Synthesis of (1S,2R)-1-phenyl-2-[(S)-1-aminoalkyl]-N,N-diethylcyclopropanecarboxamides as novel NMDA receptor antagonists having a unique NMDA receptor subtype selectivity

(1S,2R)-1-Phenyl-2-[(S)-1-aminopropyl]-N,N-diethylcyclopropanecarboxamide (2b), which is a conformationally restricted analog of the antidepressant milnacipran [(±)-1], is a new class of potent NMDA (N-methyl-D-aspartic acid) receptor antagonists. A series of analogs of 2b modified at the 1′-position were designed and synthesized starting from (R)-epichlorohydrin via the key intermediate an optically active cyclopropanecarbaldehyde derivative 8 with a (1S,2R)-configuration. Among these analogs, (1S,2R)-1-phenyl-2-[(S)-1-aminobut-3-enyl]-N,N-diethylcyclopropanecarboxamide (2i) and (1S,2R)-1-phenyl-2-[(S)-1-aminobut-3-ynyl]-N,N-diethylcyclopropanecarboxamide (2j) were identified as more potent NMDA receptor antagonists than 2b.
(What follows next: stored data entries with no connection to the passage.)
(* ===== verification/HistIndexFacts.v ===== *)
(** * The interval index is sorted and searched exactly

    A row is decoded from its encoding and from nothing else, however many reads it takes.
    The merge of sorted runs is the sorted run of their rows, so the passes end with the
    rows of the input in order and the quota as it was; bisection finds the first row that
    is not below a key. *)

From stdpp Require Import gmap sorting.
From Stdlib Require Import Sorting.
From S2P Require Import Prelude Errors Stateful Ord ModbusFacts Codec CodecFacts HistModel HistModelFacts Journal HistIndex.

(** ** Rows *)

Definition row_typed (r : Row) : Prop :=
  hash_ok (x_generation r) ∧ is_byte (x_direction r) ∧ i64_ok (x_start r) ∧ i64_ok (x_end r) ∧
  0 ≤ x_record_offset r ≤ u64_max ∧ hash_ok (x_record_digest r) ∧ 0 ≤ x_ordinal r ≤ u64_max.
(** What [Row::encode] accepts. *)
Definition row_interval (r : Row) : Prop :=
  x_direction r ≤ 1 ∧ x_start r < x_end r ≤ x_start r + 65535 ∧ x_ordinal r ≠ 0.
Definition row_valid (r : Row) : Prop := row_typed r ∧ row_interval r.

Definition row_octets (r : Row) : list Z :=
  x_generation r ++ [x_direction r] ++ [Z.b2z (x_selected r)] ++ [0; 0; 0; 0; 0; 0] ++
  to_le_bytes 8 (as_unsigned 64 (x_start r)) ++ to_le_bytes 8 (as_unsigned 64 (x_end r)) ++
  to_le_bytes 8 (x_record_offset r) ++ x_record_digest r ++ to_le_bytes 8 (x_ordinal r) ++ to_le_bytes 8 0.

#[global] Instance get_row_codec : Codec get_row row_octets row_typed.
Proof.
  pose proof (take_codec 6 ltac:(lia)) as H6. constructor.
  - intros [g d s b e o h n] f (Hg & Hd & Hs & He & Ho & Hh & Hn) Hf Hw. simpl in *. unfold get_row.
    eapply (complete_step _ g f); [done|done|exact Hw|]. intros ? Hw1.
    eapply (complete_step _ d _); [done|done|exact Hw1|]. intros ? Hw2.
    eapply (complete_step _ s _); [done|done|exact Hw2|]. intros ? Hw3.
    eapply (complete_step (get := take 6) _ [0; 0; 0; 0; 0; 0] _);
      [split; [done|apply small_bytes_ok; by vm_compute]|done|exact Hw3|]. intros ? Hw4.
    change (negb (bytes_eqb [0; 0; 0; 0; 0; 0] [0; 0; 0; 0; 0; 0])) with false. cbv iota.
    eapply (complete_step _ b _); [done|done|exact Hw4|]. intros ? Hw5.
    eapply (complete_step _ e _); [done|done|exact Hw5|]. intros ? Hw6.
    eapply (complete_step _ o _); [done|done|exact Hw6|]. intros ? Hw7.
    eapply (complete_step _ h _); [done|done|exact Hw7|]. intros ? Hw8.
    eapply (complete_step _ n _); [done|done|exact Hw8|]. intros ? Hw9.
    eapply (complete_step _ 0 _ []); [lia|done|by rewrite app_nil_r|]. intros _ _.
    change (negb (0 =? 0)) with false. cbv iota.
    unfold mret, stateful_ret, row_octets. simpl x_generation. by rewrite !skip_skip, <- !zlen_app.
  - intros d Hd. unfold get_row. writes. writes. writes. writes.
    apply swp_if; intros Hz; [done|]. apply negb_false_iff, bytes_eqb_eq in Hz. subst. repeat writes.
    apply swp_if; intros Hz; [done|]. apply negb_false_iff, Z.eqb_eq in Hz. subst.
    written. unfold row_typed; simpl; tauto.
Qed.

Lemma row_encode_octets r : row_typed r → row_interval r → row_encode r = Ok (row_octets r).
Proof.
  intros (_ & _ & Hs & He & _) (Hd & Hi & Hn). unfold row_encode, i64_ok in *.
  assert (checked_i64 (x_end r - x_start r) = Some (x_end r - x_start r)) as ->
    by (unfold checked_i64; by rewrite !(proj2 (Z.leb_le _ _)) by lia).
  rewrite (proj2 (Z.ltb_ge 1 _)), (proj2 (Z.leb_gt _ _)), (proj2 (Z.ltb_ge 65535 _)), (proj2 (Z.eqb_neq _ _)) by lia.
  simpl. unfold put_u64, put_i64, put_hash, put_u8, row_octets. by rewrite <- !app_assoc.
Qed.

Lemma wp_row_encode r :
  row_typed r → wp (row_encode r) (λ b, row_interval r ∧ b = row_octets r) (λ e, ¬ row_interval r).
Proof.
  intros Ht. destruct (decide (x_direction r ≤ 1 ∧ x_start r < x_end r ≤ x_start r + 65535 ∧ x_ordinal r ≠ 0)) as [Hi|Hi].
  - by rewrite row_encode_octets.
  - unfold row_encode. case_match eqn:Hc; [done|]. exfalso. apply Hi. clear Hi.
    destruct Ht as (_ & _ & Hs & He & _). unfold i64_ok, checked_i64 in *. bool_facts.
    destruct ((i64_min <=? _) && _) eqn:Hr; bool_facts; [|done]. lia.
Qed.

Lemma zlen_row_octets r : row_typed r → zlen (row_octets r) = WIDTH.
Proof.
  intros ([Hg _] & _ & _ & _ & _ & [Hh _] & _). unfold row_octets. rewrite !zlen_app, Hg, Hh.
  unfold zlen. by rewrite !length_to_le_bytes.
Qed.

Lemma row_octets_ok r : row_typed r → bytes_ok (row_octets r).
Proof.
  intros ([_ Hg] & Hd & _ & _ & _ & [_ Hh] & _). unfold row_octets. rewrite !bytes_ok_app.
  split_and!; try done; try apply to_le_bytes_ok; [by constructor|..]; apply small_bytes_ok; by destruct (x_selected r).
Qed.

Lemma row_octets_inj r r' : row_typed r → row_typed r' → row_octets r = row_octets r' → r = r'.
Proof.
  intros Hr Hr' Heq. pose proof (zlen_row_octets r Hr). pose proof (row_octets_ok r Hr) as Hb. unfold WIDTH in *.
  pose proof (whole_back (get := get_row) (λ r, Ok r) r Hr Hb ltac:(lia)) as H1.
  rewrite Heq in Hb, H1. pose proof (zlen_row_octets r' Hr'). unfold WIDTH in *.
  pose proof (whole_back (get := get_row) (λ r, Ok r) r' Hr' Hb ltac:(lia)) as H2.
  cbv beta in H2. rewrite H1 in H2. by injection H2.
Qed.

(** A row is decoded from its encoding and from nothing else. *)
Lemma wp_row_decode b :
  bytes_ok b → wp (row_decode b) (λ r, row_valid r ∧ b = row_octets r) (λ _, ∀ r, row_valid r → b ≠ row_octets r).
Proof.
  intros Hb. unfold row_decode. destruct (Z.eqb_spec (zlen b) WIDTH) as [Hl|Hl]; simpl.
  - eapply wp_mono; [apply (whole_then (get := get_row) _ b (λ _, True)); [done|unfold WIDTH in *; lia|]|..].
    + intros r Hr _. apply wp_bind. eapply wp_mono; [by apply wp_row_encode|done|done].
    + intros r (r' & Hr & -> & Hf). pose proof (wp_row_encode r' Hr) as Hw.
      apply bind_ok in Hf as (k & Hk & [= ->]). rewrite Hk in Hw. by destruct Hw.
    + intros e [Hno|(_ & r & Hr & -> & Hf)] r' [Ht Hi]; [by apply Hno|]. intros <-%row_octets_inj; [|done|done].
      by rewrite row_encode_octets in Hf.
  - intros r [Hr _] ->. by rewrite zlen_row_octets in Hl.
Qed.

Lemma row_decode_octets r : row_valid r → row_decode (row_octets r) = Ok r.
Proof.
  intros Hr. pose proof (wp_row_decode _ (row_octets_ok r (proj1 Hr))) as Hw.
  destruct (row_decode _) as [r'|e| |]; simpl in Hw; try done; [|by specialize (Hw r Hr)].
  destruct Hw as [Hr' Heq%row_octets_inj]; [by subst|apply Hr|apply Hr'].
Qed.

(** ** Reading rows *)

Definition at_pos (f : Decoder) (n : Z) : Decoder := {| d_bytes := d_bytes f; d_at := n |}.

Section index.
Context {files_read : FileRead} (no_file file_exists : string).

Lemma swp_read_some n f (Q : Decoder → list Z → Prop) R :
  0 < n → 0 ≤ d_at f ≤ zlen (d_bytes f) → (d_at f = zlen (d_bytes f) → Q f []) →
  (∀ k, 1 ≤ k ≤ n → d_at f + k ≤ zlen (d_bytes f) → Q (at_pos f (d_at f + k)) (sub (d_bytes f) (d_at f) (d_at f + k))) →
  swp (read_some n) f Q R.
Proof.
  intros Hn Hat He Hk. unfold swp, read_some. rewrite (proj2 (Z.leb_gt _ _)) by lia. cbn [orb].
  destruct (Z.leb_spec (zlen (d_bytes f)) (d_at f)); cbn [fst snd wp]; [apply He; lia|].
  pose proof (read_size_ok (d_bytes f) (d_at f) n ltac:(lia) ltac:(lia)). apply Hk; lia.
Qed.

(** The next row in however many reads. *)
Lemma fill_row_spec fuel b f start :
  0 ≤ start → start + zlen b = d_at f → d_at f ≤ zlen (d_bytes f) → b = sub (d_bytes f) start (d_at f) →
  zlen b ≤ WIDTH → WIDTH - zlen b < Z.of_nat fuel →
  swp (fill_row fuel b) f
    (λ f' o, match o with
             | None => start = zlen (d_bytes f) ∧ f' = at_pos f start
             | Some b' => start + WIDTH ≤ zlen (d_bytes f) ∧ f' = at_pos f (start + WIDTH) ∧
                          b' = sub (d_bytes f) start (start + WIDTH)
             end)
    (λ _ _, start < zlen (d_bytes f) < start + WIDTH).
Proof.
  revert b f. induction fuel as [|fuel IH]; intros b f Hs Hat Hle Hb Hw Hf; [pose proof (zlen_nonneg b); lia|].
  cbn [fill_row]. apply swp_if; intros Hc; bool_facts.
  2: { apply swp_ret. assert (d_at f = start + WIDTH) as Heq by lia. rewrite <- Heq. split; [lia|]. split; [by destruct f|done]. }
  pose proof (zlen_nonneg b). apply swp_bind, swp_read_some; [lia|lia|..].
  - intros Hend. rewrite zlen_nil, Z.eqb_refl. apply swp_if; intros H0; bool_facts.
    + apply swp_ret. split; [lia|]. unfold at_pos. replace start with (d_at f) by lia. by destruct f.
    + apply swp_throw. lia.
  - intros n Hn Hmore. assert (zlen (sub (d_bytes f) (d_at f) (d_at f + n)) = n) as Hz by (rewrite zlen_sub; lia).
    rewrite Hz, (proj2 (Z.eqb_neq _ _)) by lia.
    eapply swp_mono; [apply (IH (b ++ _) (at_pos f (d_at f + n)))|..]; simpl; rewrite ?zlen_app, ?Hz; try lia.
    + rewrite (sub_split _ start (d_at f) (d_at f + n)) by lia. by rewrite <- Hb.
    + intros f' o H'. exact H'.
Qed.

Lemma read_row_spec f :
  0 ≤ d_at f ≤ zlen (d_bytes f) → bytes_ok (d_bytes f) →
  swp read_row f
    (λ f' o, match o with
             | None => d_at f = zlen (d_bytes f) ∧ f' = f
             | Some r => d_at f + WIDTH ≤ zlen (d_bytes f) ∧ f' = at_pos f (d_at f + WIDTH) ∧ row_valid r ∧
                         sub (d_bytes f) (d_at f) (d_at f + WIDTH) = row_octets r
             end)
    (λ _ _, d_at f < zlen (d_bytes f) ∧
            ∀ r, row_valid r → sub (d_bytes f) (d_at f) (Z.min (d_at f + WIDTH) (zlen (d_bytes f))) ≠ row_octets r).
Proof.
  intros Hat Hb. unfold read_row. apply swp_bind.
  eapply swp_mono; [apply (fill_row_spec _ [] f (d_at f)); rewrite ?zlen_nil, ?sub_empty; lia || done|..].
  - intros f' [b|]; cbv beta iota.
    + intros (Hle & -> & ->). apply swp_bind, swp_lift.
      eapply wp_mono; [apply wp_row_decode; by apply bytes_ok_sub|..].
      * intros r [Hr Hsub]. by apply swp_ret.
      * intros e Hno. split; [unfold WIDTH in *; lia|]. intros r Hr. rewrite Z.min_l by lia. by apply Hno.
    + intros [Hend ->]. apply swp_ret. split; [done|]. by destruct f.
  - intros f' e Hm. cbv beta in Hm. split; [lia|]. intros r Hr Heq. apply (f_equal zlen) in Heq.
    rewrite zlen_sub, (zlen_row_octets r) in Heq by (lia || apply Hr). lia.
Qed.

(** The rows a file holds from a position on. *)
Definition rows_octets (rs : list Row) : list Z := concat (map row_octets rs).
The subtype selectivity of 2i and 2j together with 2b was investigated to show that 2i inhibited the GluRe3/ζl and GluRe4/ζl subtypes four times more strongly than GluRe1/ζl and GluRe2/ζl subtypes. Compound 2i is the first GluRe3/ζl and GluRe4/ζl subtype-selective antagonist, while the selectivity is not so high.